(** * S3-netCDF-python: the s3Dataset / s3Variable front end and the
      s3FileObject byte stream, embedded in Rocq.

    The development follows the two source files:
    - the netCDF4 replacement classes ([s3Dimension], [s3Variable],
      [s3Group], [s3Dataset]);
    - [S3netCDF4/Backends/_s3FileObject.pyx] (the [s3FileObject] stream).

    Python values are modelled as the code has them: [str] as [string],
    [bytes] as [list byte], [int] as [Z], [dict] as [gmap], exceptions as
    the left summand of a result type.  The language level is Python 3
    (the byte stream is compiled with [language_level=3]): indexing a
    [bytes] object yields an [int]. *)

From Stdlib Require Import ZArith List String Ascii Bool Lia Sorted.
From Stdlib Require QArith.
From Stdlib.Strings Require Import Byte.
From stdpp Require Import base option list gmap strings pretty.

Local Open Scope string_scope.
Local Open Scope Z_scope.

(* ===================================================================== *)
(** * Part I.  Definitions                                                *)
(* ===================================================================== *)

(** ** Exceptions and the result type *)

(** The exception classes the two files raise or let through.  The first
    four are the package's own ([_Exceptions]); the others are Python's. *)
Inductive exn : Type :=
| APIException (msg : string)
| IOException (msg : string)
| CFAError (msg : string)
| IOError (msg : string)
| KeyError (key : string)
| AttributeError (name : string)
| NameError (name : string)
| UnboundLocalError (name : string)
| IndexError (msg : string)
| TypeError (msg : string)
| ValueError (msg : string).

Definition res (A : Type) : Type := (exn + A)%type.

Definition Ok {A : Type} (a : A) : res A := inr a.
Definition Raise {A : Type} (e : exn) : res A := inl e.

Definition bind {A B : Type} (m : res A) (k : A -> res B) : res B :=
  match m with
  | inl e => inl e
  | inr a => k a
  end.

Notation "'try!' x ':=' m 'in' k" := (bind m (fun x => k))
  (at level 10, x pattern, m at level 100, k at level 200).

Definition is_ok {A : Type} (m : res A) : bool :=
  match m with inr _ => true | inl _ => false end.

(** ** Python strings and bytes *)

(** [c in s] for a one-character [c]. *)
Fixpoint contains_char (c : ascii) (s : string) : bool :=
  match s with
  | EmptyString => false
  | String d rest => Ascii.eqb c d || contains_char c rest
  end.

(** [sub in s] for a non-empty [sub]. *)
Fixpoint contains (sub s : string) : bool :=
  String.prefix sub s ||
  match s with
  | EmptyString => false
  | String _ rest => contains sub rest
  end.

(** [name in names] on a list of strings. *)
Definition str_in (name : string) (names : list string) : bool :=
  existsb (String.eqb name) names.

Fixpoint bytes_eqb (a b : list byte) : bool :=
  match a, b with
  | [], [] => true
  | x :: a', y :: b' => Byte.eqb x y && bytes_eqb a' b'
  | _, _ => false
  end.

(** [data[i:j]] for [0 <= i <= j]: slicing clamps, it never raises. *)
Definition bytes_slice (data : list byte) (i j : nat) : list byte :=
  take (j - i)%nat (drop i data).

(** Dynamically typed values, as far as the comparisons in the code need
    them: [==] between values of different types is [False]. *)
Inductive pyval : Type :=
| PyInt (z : Z)
| PyBytes (b : list byte)
| PyStr (s : string).

Definition py_eq (a b : pyval) : bool :=
  match a, b with
  | PyInt x, PyInt y => Z.eqb x y
  | PyBytes x, PyBytes y => bytes_eqb x y
  | PyStr x, PyStr y => String.eqb x y
  | _, _ => false
  end.

(** [data[i]] on a [bytes] object: an [int] in Python 3, [IndexError]
    out of range. *)
Definition bytes_index (data : list byte) (i : nat) : res pyval :=
  match data !! i with
  | Some b => Ok (PyInt (Z.of_N (Byte.to_N b)))
  | None => Raise (IndexError "index out of range")
  end.

(** Short-circuit [and] over fallible operands. *)
Definition and_then (a b : res bool) : res bool :=
  try! x := a in if x then b else Ok false.

(** ** s3Dataset._interpret_netCDF_filetype *)

Module Magic.

(** The byte literals of the function. *)
Definition b_HDF : list byte := [x48; x44; x46].
Definition b_CDF : list byte := [x43; x44; x46].
Definition b_016 : list byte := [x0e].
Definition b_003 : list byte := [x03].
Definition b_023 : list byte := [x13].
Definition b_001 : list byte := [x01].

(** [_interpret_netCDF_filetype(data)]: returns [(file_type, file_version)].
    The branches are the source's, comparison by comparison:
    - [data[1:4] == b'HDF'] compares two [bytes];
    - [data[0] == b'\016'] compares an [int] item with a [bytes] literal;
    - [file_version = data[3]] is an [int], compared with [1], then with
      the [str] literals ['2'] and ['5']. *)
Definition _interpret_netCDF_filetype (data : list byte) : res (string * Z) :=
  if bytes_eqb (bytes_slice data 1 4) b_HDF then
    Ok ("NETCDF4", 5)
  else
    try! v4 :=
      and_then (try! d := bytes_index data 0 in Ok (py_eq d (PyBytes b_016)))
     (and_then (try! d := bytes_index data 1 in Ok (py_eq d (PyBytes b_003)))
     (and_then (try! d := bytes_index data 2 in Ok (py_eq d (PyBytes b_023)))
               (try! d := bytes_index data 3 in Ok (py_eq d (PyBytes b_001)))))
    in
    if v4 then Ok ("NETCDF4", 4)
    else if bytes_eqb (bytes_slice data 0 3) b_CDF then
      try! file_version := bytes_index data 3 in
      if py_eq file_version (PyInt 1) then Ok ("NETCDF3_CLASSIC", 1)
      else if py_eq file_version (PyStr "2") then
        Ok ("NETCDF3_64BIT_OFFSET",
            match file_version with PyInt z => z | _ => 0 end)
      else if py_eq file_version (PyStr "5") then
        Ok ("NETCDF3_64BIT_DATA",
            match file_version with PyInt z => z | _ => 0 end)
      else Ok ("NOT_NETCDF", 1)
    else Ok ("NOT_NETCDF", 0).

(** The magic numbers the specification lists as recognised, as prefixes
    of the header (the first one with one arbitrary leading byte). *)
Definition magic_hdf5 (data : list byte) : bool :=
  bytes_eqb (bytes_slice data 1 4) b_HDF.
Definition magic_hdf4 (data : list byte) : bool :=
  bytes_eqb (bytes_slice data 0 4) [x0e; x03; x13; x01].
Definition magic_cdf (version : byte) (data : list byte) : bool :=
  bytes_eqb (bytes_slice data 0 4) (b_CDF ++ [version])%list.

Definition recognised (data : list byte) : bool :=
  magic_hdf5 data || magic_hdf4 data ||
  magic_cdf x01 data || magic_cdf x02 data || magic_cdf x05 data.

End Magic.

(** ** The CFA data model

    The classes of [S3netCDF4.CFA._CFAClasses], as far as the two files
    read and write them: every class keeps a [metadata] dict and the
    getters the front end calls. *)

Module CFA.

(** Attribute values. *)
Inductive attr : Type :=
| AttrStr (s : string)
| AttrInt (z : Z)
| AttrArr (l : list Z).

Record CFADimension := {
  dim_name : string;
  dim_len : option Z;                      (* [None]: unlimited *)
  dim_axis_type : string;
  dim_type : option string;                (* set by [setType] *)
  dim_metadata : gmap string attr;
}.

(** A group.  [grp_name_is_literal] records whether the [str] object
    [getName()] returns is the very object of the literal ["root"]: the
    front end compares it with [is not "root"]. *)
Record CFAGroup := {
  grp_name : string;
  grp_name_is_literal : bool;
  grp_dimensions : list CFADimension;
  grp_metadata : gmap string attr;
}.

(** [getDimensions()] of a group: the names. *)
Definition getDimensions (g : CFAGroup) : list string :=
  map dim_name (grp_dimensions g).

(** [getDimension(name)] *)
Definition getDimension (g : CFAGroup) (name : string) : res CFADimension :=
  match List.find (fun d => String.eqb (dim_name d) name) (grp_dimensions g) with
  | Some d => Ok d
  | None => Raise (CFAError ("Dimension " +:+ name +:+ " does not exist"))
  end.

(** A partition descriptor (section 3 of the specification). *)
Record CFAPartition := {
  index : list Z;
  location : list (Z * Z);
  shape : list Z;
  file : string;
  part_format : string;
}.

Record CFAVariable := {
  var_name : string;                       (* [getName()] *)
  var_type : string;                       (* [getType()] *)
  var_dims : list string;                  (* [getDimensions()] *)
  var_group : option CFAGroup;             (* [getGroup()] *)
  var_shape : list Z;                      (* lengths of the dimensions *)
  var_subarray_shape : list Z;             (* tile shape *)
  var_max_subarray_size : Z;
  var_base : string;                       (* [getBaseFilename()] *)
  var_metadata : gmap string attr;
  var_written : list CFAPartition;         (* [writePartition] *)
}.

Definition set_var_metadata (cv : CFAVariable) (md : gmap string attr)
  : CFAVariable :=
  {| var_name := var_name cv; var_type := var_type cv;
     var_dims := var_dims cv; var_group := var_group cv;
     var_shape := var_shape cv;
     var_subarray_shape := var_subarray_shape cv;
     var_max_subarray_size := var_max_subarray_size cv;
     var_base := var_base cv; var_metadata := md;
     var_written := var_written cv |}.

Definition set_dim_metadata (cd : CFADimension) (md : gmap string attr)
  : CFADimension :=
  {| dim_name := dim_name cd; dim_len := dim_len cd;
     dim_axis_type := dim_axis_type cd; dim_type := dim_type cd;
     dim_metadata := md |}.

(** [setType(dtype)] *)
Definition setType (cd : CFADimension) (dtype : string) : CFADimension :=
  {| dim_name := dim_name cd; dim_len := dim_len cd;
     dim_axis_type := dim_axis_type cd; dim_type := Some dtype;
     dim_metadata := dim_metadata cd |}.

(** [writePartition(partition)]: the partition is recorded for the
    serialisation on close. *)
Definition writePartition (cv : CFAVariable) (p : CFAPartition) : CFAVariable :=
  {| var_name := var_name cv; var_type := var_type cv;
     var_dims := var_dims cv; var_group := var_group cv;
     var_shape := var_shape cv;
     var_subarray_shape := var_subarray_shape cv;
     var_max_subarray_size := var_max_subarray_size cv;
     var_base := var_base cv; var_metadata := var_metadata cv;
     var_written := (var_written cv ++ [p])%list |}.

About this exercise.
Indicate how many lines of the material include the word "CFAGroup"; the number alone is required.

Written answer.
4